#### TASK REQUIREMENTS
All of the data needs to be printed again, exactly as written.

Records excerpted from a collection
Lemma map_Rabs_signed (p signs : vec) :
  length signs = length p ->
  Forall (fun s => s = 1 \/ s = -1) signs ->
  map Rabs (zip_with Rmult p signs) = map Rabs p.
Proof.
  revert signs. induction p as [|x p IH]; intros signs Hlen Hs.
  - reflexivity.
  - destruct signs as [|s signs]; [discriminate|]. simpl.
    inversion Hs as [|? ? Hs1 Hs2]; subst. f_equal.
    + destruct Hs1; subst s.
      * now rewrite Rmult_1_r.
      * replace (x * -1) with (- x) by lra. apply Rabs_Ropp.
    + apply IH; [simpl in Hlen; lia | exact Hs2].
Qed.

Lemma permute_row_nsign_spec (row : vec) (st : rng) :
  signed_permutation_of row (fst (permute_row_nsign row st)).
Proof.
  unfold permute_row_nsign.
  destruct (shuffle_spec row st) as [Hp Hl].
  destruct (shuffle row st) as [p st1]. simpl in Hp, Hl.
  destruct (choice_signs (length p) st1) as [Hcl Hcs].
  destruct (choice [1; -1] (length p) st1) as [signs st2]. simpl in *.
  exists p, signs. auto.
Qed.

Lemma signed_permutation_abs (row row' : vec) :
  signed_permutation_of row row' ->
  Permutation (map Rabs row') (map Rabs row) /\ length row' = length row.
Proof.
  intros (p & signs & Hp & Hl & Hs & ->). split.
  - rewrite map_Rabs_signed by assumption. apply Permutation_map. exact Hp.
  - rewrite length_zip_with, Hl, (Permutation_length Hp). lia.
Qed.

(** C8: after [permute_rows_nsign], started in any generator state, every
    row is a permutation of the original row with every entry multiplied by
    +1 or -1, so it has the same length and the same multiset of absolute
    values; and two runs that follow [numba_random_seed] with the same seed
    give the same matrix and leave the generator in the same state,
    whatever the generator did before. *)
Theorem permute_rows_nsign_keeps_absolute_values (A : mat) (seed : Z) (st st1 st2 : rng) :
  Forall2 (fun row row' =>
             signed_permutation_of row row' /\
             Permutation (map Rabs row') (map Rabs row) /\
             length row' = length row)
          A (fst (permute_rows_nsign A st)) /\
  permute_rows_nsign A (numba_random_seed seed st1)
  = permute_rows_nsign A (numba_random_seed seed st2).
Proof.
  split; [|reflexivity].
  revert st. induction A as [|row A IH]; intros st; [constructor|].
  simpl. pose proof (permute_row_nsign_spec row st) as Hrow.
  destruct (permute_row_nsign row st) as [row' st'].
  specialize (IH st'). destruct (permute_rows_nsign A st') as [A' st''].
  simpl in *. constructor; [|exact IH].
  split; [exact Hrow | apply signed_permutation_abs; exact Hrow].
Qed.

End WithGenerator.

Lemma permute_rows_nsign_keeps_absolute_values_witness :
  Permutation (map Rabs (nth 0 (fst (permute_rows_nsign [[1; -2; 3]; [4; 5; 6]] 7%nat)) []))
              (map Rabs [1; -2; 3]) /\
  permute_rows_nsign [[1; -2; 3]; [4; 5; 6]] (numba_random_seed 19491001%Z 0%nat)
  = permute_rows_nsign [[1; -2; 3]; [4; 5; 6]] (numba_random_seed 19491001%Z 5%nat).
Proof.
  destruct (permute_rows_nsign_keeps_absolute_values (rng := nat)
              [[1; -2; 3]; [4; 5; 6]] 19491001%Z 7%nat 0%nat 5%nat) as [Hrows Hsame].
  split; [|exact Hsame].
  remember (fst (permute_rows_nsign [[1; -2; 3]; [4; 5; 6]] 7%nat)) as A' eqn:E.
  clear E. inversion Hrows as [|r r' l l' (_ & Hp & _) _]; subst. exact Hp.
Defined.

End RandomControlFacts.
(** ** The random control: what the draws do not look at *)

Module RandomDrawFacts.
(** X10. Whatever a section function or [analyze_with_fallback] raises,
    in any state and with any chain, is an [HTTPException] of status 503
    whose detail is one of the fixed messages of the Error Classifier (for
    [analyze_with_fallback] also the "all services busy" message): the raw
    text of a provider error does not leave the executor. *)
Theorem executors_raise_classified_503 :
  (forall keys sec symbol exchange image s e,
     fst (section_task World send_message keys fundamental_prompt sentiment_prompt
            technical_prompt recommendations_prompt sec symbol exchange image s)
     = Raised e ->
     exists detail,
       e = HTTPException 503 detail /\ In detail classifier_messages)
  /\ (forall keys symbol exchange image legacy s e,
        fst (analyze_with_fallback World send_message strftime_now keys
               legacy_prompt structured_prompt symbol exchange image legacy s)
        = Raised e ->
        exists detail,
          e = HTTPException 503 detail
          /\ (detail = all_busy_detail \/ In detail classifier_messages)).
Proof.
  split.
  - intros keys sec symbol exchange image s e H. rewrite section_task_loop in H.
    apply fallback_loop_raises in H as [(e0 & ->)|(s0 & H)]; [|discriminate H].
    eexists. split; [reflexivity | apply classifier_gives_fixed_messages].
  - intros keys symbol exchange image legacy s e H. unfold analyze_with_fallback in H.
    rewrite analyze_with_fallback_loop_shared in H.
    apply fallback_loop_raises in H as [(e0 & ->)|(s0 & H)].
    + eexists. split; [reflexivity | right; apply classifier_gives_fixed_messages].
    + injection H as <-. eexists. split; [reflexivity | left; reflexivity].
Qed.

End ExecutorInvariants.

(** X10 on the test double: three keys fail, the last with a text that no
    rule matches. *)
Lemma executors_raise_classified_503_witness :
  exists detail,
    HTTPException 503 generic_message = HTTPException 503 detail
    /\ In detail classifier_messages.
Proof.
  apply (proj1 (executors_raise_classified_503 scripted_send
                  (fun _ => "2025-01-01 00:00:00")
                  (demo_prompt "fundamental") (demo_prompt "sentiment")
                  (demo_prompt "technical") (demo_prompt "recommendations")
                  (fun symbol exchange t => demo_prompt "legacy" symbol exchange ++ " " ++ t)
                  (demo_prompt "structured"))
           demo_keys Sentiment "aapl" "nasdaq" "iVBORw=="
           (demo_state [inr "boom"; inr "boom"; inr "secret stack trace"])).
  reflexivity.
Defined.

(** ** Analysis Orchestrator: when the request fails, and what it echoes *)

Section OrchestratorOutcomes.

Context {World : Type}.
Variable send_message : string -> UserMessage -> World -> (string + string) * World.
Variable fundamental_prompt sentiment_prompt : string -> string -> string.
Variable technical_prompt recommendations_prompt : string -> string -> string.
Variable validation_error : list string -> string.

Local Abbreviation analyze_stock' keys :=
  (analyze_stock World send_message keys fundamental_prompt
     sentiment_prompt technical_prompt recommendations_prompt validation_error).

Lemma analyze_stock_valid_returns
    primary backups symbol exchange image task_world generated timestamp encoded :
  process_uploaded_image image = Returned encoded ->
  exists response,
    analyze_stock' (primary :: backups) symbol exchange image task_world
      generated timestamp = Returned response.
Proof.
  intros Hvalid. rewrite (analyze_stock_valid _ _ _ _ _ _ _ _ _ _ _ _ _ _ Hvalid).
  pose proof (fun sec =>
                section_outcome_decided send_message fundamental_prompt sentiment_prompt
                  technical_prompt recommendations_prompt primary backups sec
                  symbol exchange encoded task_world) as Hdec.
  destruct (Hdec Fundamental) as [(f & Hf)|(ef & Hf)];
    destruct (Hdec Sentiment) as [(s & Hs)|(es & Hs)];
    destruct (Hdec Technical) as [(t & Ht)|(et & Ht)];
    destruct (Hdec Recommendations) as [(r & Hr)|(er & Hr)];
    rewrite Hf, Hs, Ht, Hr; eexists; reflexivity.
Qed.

#### FINAL ANSWER
Lemma map_Rabs_signed (p signs : vec) :
  length signs = length p ->
  Forall (fun s => s = 1 \/ s = -1) signs ->
  map Rabs (zip_with Rmult p signs) = map Rabs p.
Proof.
  revert signs. induction p as [|x p IH]; intros signs Hlen Hs.
  - reflexivity.
  - destruct signs as [|s signs]; [discriminate|]. simpl.
    inversion Hs as [|? ? Hs1 Hs2]; subst. f_equal.
    + destruct Hs1; subst s.
      * now rewrite Rmult_1_r.
      * replace (x * -1) with (- x) by lra. apply Rabs_Ropp.
    + apply IH; [simpl in Hlen; lia | exact Hs2].
Qed.

Lemma permute_row_nsign_spec (row : vec) (st : rng) :
  signed_permutation_of row (fst (permute_row_nsign row st)).
Proof.
  unfold permute_row_nsign.
  destruct (shuffle_spec row st) as [Hp Hl].
  destruct (shuffle row st) as [p st1]. simpl in Hp, Hl.
  destruct (choice_signs (length p) st1) as [Hcl Hcs].
  destruct (choice [1; -1] (length p) st1) as [signs st2]. simpl in *.
  exists p, signs. auto.
Qed.

Lemma signed_permutation_abs (row row' : vec) :
  signed_permutation_of row row' ->
  Permutation (map Rabs row') (map Rabs row) /\ length row' = length row.
Proof.
  intros (p & signs & Hp & Hl & Hs & ->). split.
  - rewrite map_Rabs_signed by assumption. apply Permutation_map. exact Hp.
  - rewrite length_zip_with, Hl, (Permutation_length Hp). lia.
Qed.

(** C8: after [permute_rows_nsign], started in any generator state, every
    row is a permutation of the original row with every entry multiplied by
    +1 or -1, so it has the same length and the same multiset of absolute
    values; and two runs that follow [numba_random_seed] with the same seed
    give the same matrix and leave the generator in the same state,
    whatever the generator did before. *)
Theorem permute_rows_nsign_keeps_absolute_values (A : mat) (seed : Z) (st st1 st2 : rng) :
  Forall2 (fun row row' =>
             signed_permutation_of row row' /\
             Permutation (map Rabs row') (map Rabs row) /\
             length row' = length row)
          A (fst (permute_rows_nsign A st)) /\
  permute_rows_nsign A (numba_random_seed seed st1)
  = permute_rows_nsign A (numba_random_seed seed st2).
Proof.
  split; [|reflexivity].
  revert st. induction A as [|row A IH]; intros st; [constructor|].
  simpl. pose proof (permute_row_nsign_spec row st) as Hrow.
  destruct (permute_row_nsign row st) as [row' st'].
  specialize (IH st'). destruct (permute_rows_nsign A st') as [A' st''].
  simpl in *. constructor; [|exact IH].
  split; [exact Hrow | apply signed_permutation_abs; exact Hrow].
Qed.

End WithGenerator.

Lemma permute_rows_nsign_keeps_absolute_values_witness :
  Permutation (map Rabs (nth 0 (fst (permute_rows_nsign [[1; -2; 3]; [4; 5; 6]] 7%nat)) []))
              (map Rabs [1; -2; 3]) /\
  permute_rows_nsign [[1; -2; 3]; [4; 5; 6]] (numba_random_seed 19491001%Z 0%nat)
  = permute_rows_nsign [[1; -2; 3]; [4; 5; 6]] (numba_random_seed 19491001%Z 5%nat).
Proof.
  destruct (permute_rows_nsign_keeps_absolute_values (rng := nat)
              [[1; -2; 3]; [4; 5; 6]] 19491001%Z 7%nat 0%nat 5%nat) as [Hrows Hsame].
  split; [|exact Hsame].
  remember (fst (permute_rows_nsign [[1; -2; 3]; [4; 5; 6]] 7%nat)) as A' eqn:E.
  clear E. inversion Hrows as [|r r' l l' (_ & Hp & _) _]; subst. exact Hp.
Defined.

End RandomControlFacts.
(** ** The random control: what the draws do not look at *)

Module RandomDrawFacts.
(** X10. Whatever a section function or [analyze_with_fallback] raises,
    in any state and with any chain, is an [HTTPException] of status 503
    whose detail is one of the fixed messages of the Error Classifier (for
    [analyze_with_fallback] also the "all services busy" message): the raw
    text of a provider error does not leave the executor. *)
Theorem executors_raise_classified_503 :
  (forall keys sec symbol exchange image s e,
     fst (section_task World send_message keys fundamental_prompt sentiment_prompt
            technical_prompt recommendations_prompt sec symbol exchange image s)
     = Raised e ->
     exists detail,
       e = HTTPException 503 detail /\ In detail classifier_messages)
  /\ (forall keys symbol exchange image legacy s e,
        fst (analyze_with_fallback World send_message strftime_now keys
               legacy_prompt structured_prompt symbol exchange image legacy s)
        = Raised e ->
        exists detail,
          e = HTTPException 503 detail
          /\ (detail = all_busy_detail \/ In detail classifier_messages)).
Proof.
  split.
  - intros keys sec symbol exchange image s e H. rewrite section_task_loop in H.
    apply fallback_loop_raises in H as [(e0 & ->)|(s0 & H)]; [|discriminate H].
    eexists. split; [reflexivity | apply classifier_gives_fixed_messages].
  - intros keys symbol exchange image legacy s e H. unfold analyze_with_fallback in H.
    rewrite analyze_with_fallback_loop_shared in H.
    apply fallback_loop_raises in H as [(e0 & ->)|(s0 & H)].
    + eexists. split; [reflexivity | right; apply classifier_gives_fixed_messages].
    + injection H as <-. eexists. split; [reflexivity | left; reflexivity].
Qed.

End ExecutorInvariants.

(** X10 on the test double: three keys fail, the last with a text that no
    rule matches. *)
Lemma executors_raise_classified_503_witness :
  exists detail,
    HTTPException 503 generic_message = HTTPException 503 detail
    /\ In detail classifier_messages.
Proof.
  apply (proj1 (executors_raise_classified_503 scripted_send
                  (fun _ => "2025-01-01 00:00:00")
                  (demo_prompt "fundamental") (demo_prompt "sentiment")
                  (demo_prompt "technical") (demo_prompt "recommendations")
                  (fun symbol exchange t => demo_prompt "legacy" symbol exchange ++ " " ++ t)
                  (demo_prompt "structured"))
           demo_keys Sentiment "aapl" "nasdaq" "iVBORw=="
           (demo_state [inr "boom"; inr "boom"; inr "secret stack trace"])).
  reflexivity.
Defined.

(** ** Analysis Orchestrator: when the request fails, and what it echoes *)

Section OrchestratorOutcomes.

Context {World : Type}.
Variable send_message : string -> UserMessage -> World -> (string + string) * World.
Variable fundamental_prompt sentiment_prompt : string -> string -> string.
Variable technical_prompt recommendations_prompt : string -> string -> string.
Variable validation_error : list string -> string.

Local Abbreviation analyze_stock' keys :=
  (analyze_stock World send_message keys fundamental_prompt
     sentiment_prompt technical_prompt recommendations_prompt validation_error).

Lemma analyze_stock_valid_returns
    primary backups symbol exchange image task_world generated timestamp encoded :
  process_uploaded_image image = Returned encoded ->
  exists response,
    analyze_stock' (primary :: backups) symbol exchange image task_world
      generated timestamp = Returned response.
Proof.
  intros Hvalid. rewrite (analyze_stock_valid _ _ _ _ _ _ _ _ _ _ _ _ _ _ Hvalid).
  pose proof (fun sec =>
                section_outcome_decided send_message fundamental_prompt sentiment_prompt
                  technical_prompt recommendations_prompt primary backups sec
                  symbol exchange encoded task_world) as Hdec.
  destruct (Hdec Fundamental) as [(f & Hf)|(ef & Hf)];
    destruct (Hdec Sentiment) as [(s & Hs)|(es & Hs)];
    destruct (Hdec Technical) as [(t & Ht)|(et & Ht)];
    destruct (Hdec Recommendations) as [(r & Hr)|(er & Hr)];
    rewrite Hf, Hs, Ht, Hr; eexists; reflexivity.
Qed.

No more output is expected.